(** The ABI name of the method and its output values. *)
Definition output_values_of (x : vault_output) : string * list abi_value :=
  match x with
  | ODEFAULTADMINROLE v => ("DEFAULT_ADMIN_ROLE"%string, [VFixed v])
  | OUPGRADEINTERFACEVERSION v => ("UPGRADE_INTERFACE_VERSION"%string, [VString v])
  | ODefaultAdmin v => ("defaultAdmin"%string, [VFixed v])
  | ODefaultAdminDelay v => ("defaultAdminDelay"%string, [VBig v])
  | ODefaultAdminDelayIncreaseWait v => ("defaultAdminDelayIncreaseWait"%string, [VBig v])
  | OGetActiveProtocolAdapter v => ("getActiveProtocolAdapter"%string, [VFixed v])
  | OGetAdapterRegistry v => ("getAdapterRegistry"%string, [VFixed v])
  | OGetAsset v => ("getAsset"%string, [VFixed v])
  | OGetAssetPrecision v => ("getAssetPrecision"%string, [VBig v])
  | OGetCCVsAndFinalityConfig v => ("getCCVsAndFinalityConfig"%string, [
      VSlice (VFixed <$> (GetCCVsAndFinalityConfigOutput_RequiredCCVs v));
      VSlice (VFixed <$> (GetCCVsAndFinalityConfigOutput_OptionalCCVs v));
      VUint (GetCCVsAndFinalityConfigOutput_OptionalThreshold v);
      VFixed (GetCCVsAndFinalityConfigOutput_AllowedFinalityConfig v)])
  | OGetCcipGasLimit v => ("getCcipGasLimit"%string, [VBig v])
  | OGetCcipSendRecovery v => ("getCcipSendRecovery"%string, [TypesCcipSendRecovery_value v])
  | OGetChildOperationalState v => ("getChildOperationalState"%string, [
      TypesChildOperationalState_value v])
  | OGetCrosschainVault v => ("getCrosschainVault"%string, [VFixed v])
  | OGetDefaultCcipGasLimit v => ("getDefaultCcipGasLimit"%string, [VBig v])
  | OGetEpochDepositRecovery v => ("getEpochDepositRecovery"%string, [TypesEpochRecovery_value v])
  | OGetEpochWithdrawRecovery v => ("getEpochWithdrawRecovery"%string, [TypesEpochRecovery_value v])
  | OGetLastHandledEpochNonce v => ("getLastHandledEpochNonce"%string, [VBig v])
  | OGetLastHandledRebalanceNonce v => ("getLastHandledRebalanceNonce"%string, [VBig v])
  | OGetLink v => ("getLink"%string, [VFixed v])
  | OGetParentChainSelector v => ("getParentChainSelector"%string, [VUint v])
  | OGetRebalanceDepositRecovery v => ("getRebalanceDepositRecovery"%string, [
      TypesRebalanceDepositRecovery_value v])
  | OGetRebalanceWithdrawRecovery v => ("getRebalanceWithdrawRecovery"%string, [
      TypesRebalanceWithdrawRecovery_value v])
  | OGetRecoveryMode v => ("getRecoveryMode"%string, [VUint v])
  | OGetRoleAdmin v => ("getRoleAdmin"%string, [VFixed v])
  | OGetRouter v => ("getRouter"%string, [VFixed v])
  | OGetTVL v => ("getTVL"%string, [VBig v])
  | OGetThisChainSelector v => ("getThisChainSelector"%string, [VUint v])
  | OHasRole v => ("hasRole"%string, [VBool v])
  | OOwner v => ("owner"%string, [VFixed v])
  | OPaused v => ("paused"%string, [VBool v])
  | OPendingDefaultAdmin v => ("pendingDefaultAdmin"%string, [
      VFixed (PendingDefaultAdminOutput_NewAdmin v); VBig (PendingDefaultAdminOutput_Schedule v)])
  | OPendingDefaultAdminDelay v => ("pendingDefaultAdminDelay"%string, [
      VBig (PendingDefaultAdminDelayOutput_NewDelay v);
      VBig (PendingDefaultAdminDelayOutput_Schedule v)])
  | OProxiableUUID v => ("proxiableUUID"%string, [VFixed v])
  | OSupportsInterface v => ("supportsInterface"%string, [VBool v])
  end.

------------

Where the line containing "OGetParentChainSelector v =>" appears in the data above, begin there and reproduce every line to the end exactly; include nothing else.

Expected answer
  | OGetParentChainSelector v => ("getParentChainSelector"%string, [VUint v])
  | OGetRebalanceDepositRecovery v => ("getRebalanceDepositRecovery"%string, [
      TypesRebalanceDepositRecovery_value v])
  | OGetRebalanceWithdrawRecovery v => ("getRebalanceWithdrawRecovery"%string, [
      TypesRebalanceWithdrawRecovery_value v])
  | OGetRecoveryMode v => ("getRecoveryMode"%string, [VUint v])
  | OGetRoleAdmin v => ("getRoleAdmin"%string, [VFixed v])
  | OGetRouter v => ("getRouter"%string, [VFixed v])
  | OGetTVL v => ("getTVL"%string, [VBig v])
  | OGetThisChainSelector v => ("getThisChainSelector"%string, [VUint v])
  | OHasRole v => ("hasRole"%string, [VBool v])
  | OOwner v => ("owner"%string, [VFixed v])
  | OPaused v => ("paused"%string, [VBool v])
  | OPendingDefaultAdmin v => ("pendingDefaultAdmin"%string, [
      VFixed (PendingDefaultAdminOutput_NewAdmin v); VBig (PendingDefaultAdminOutput_Schedule v)])
  | OPendingDefaultAdminDelay v => ("pendingDefaultAdminDelay"%string, [
      VBig (PendingDefaultAdminDelayOutput_NewDelay v);
      VBig (PendingDefaultAdminDelayOutput_Schedule v)])
  | OProxiableUUID v => ("proxiableUUID"%string, [VFixed v])
  | OSupportsInterface v => ("supportsInterface"%string, [VBool v])
  end.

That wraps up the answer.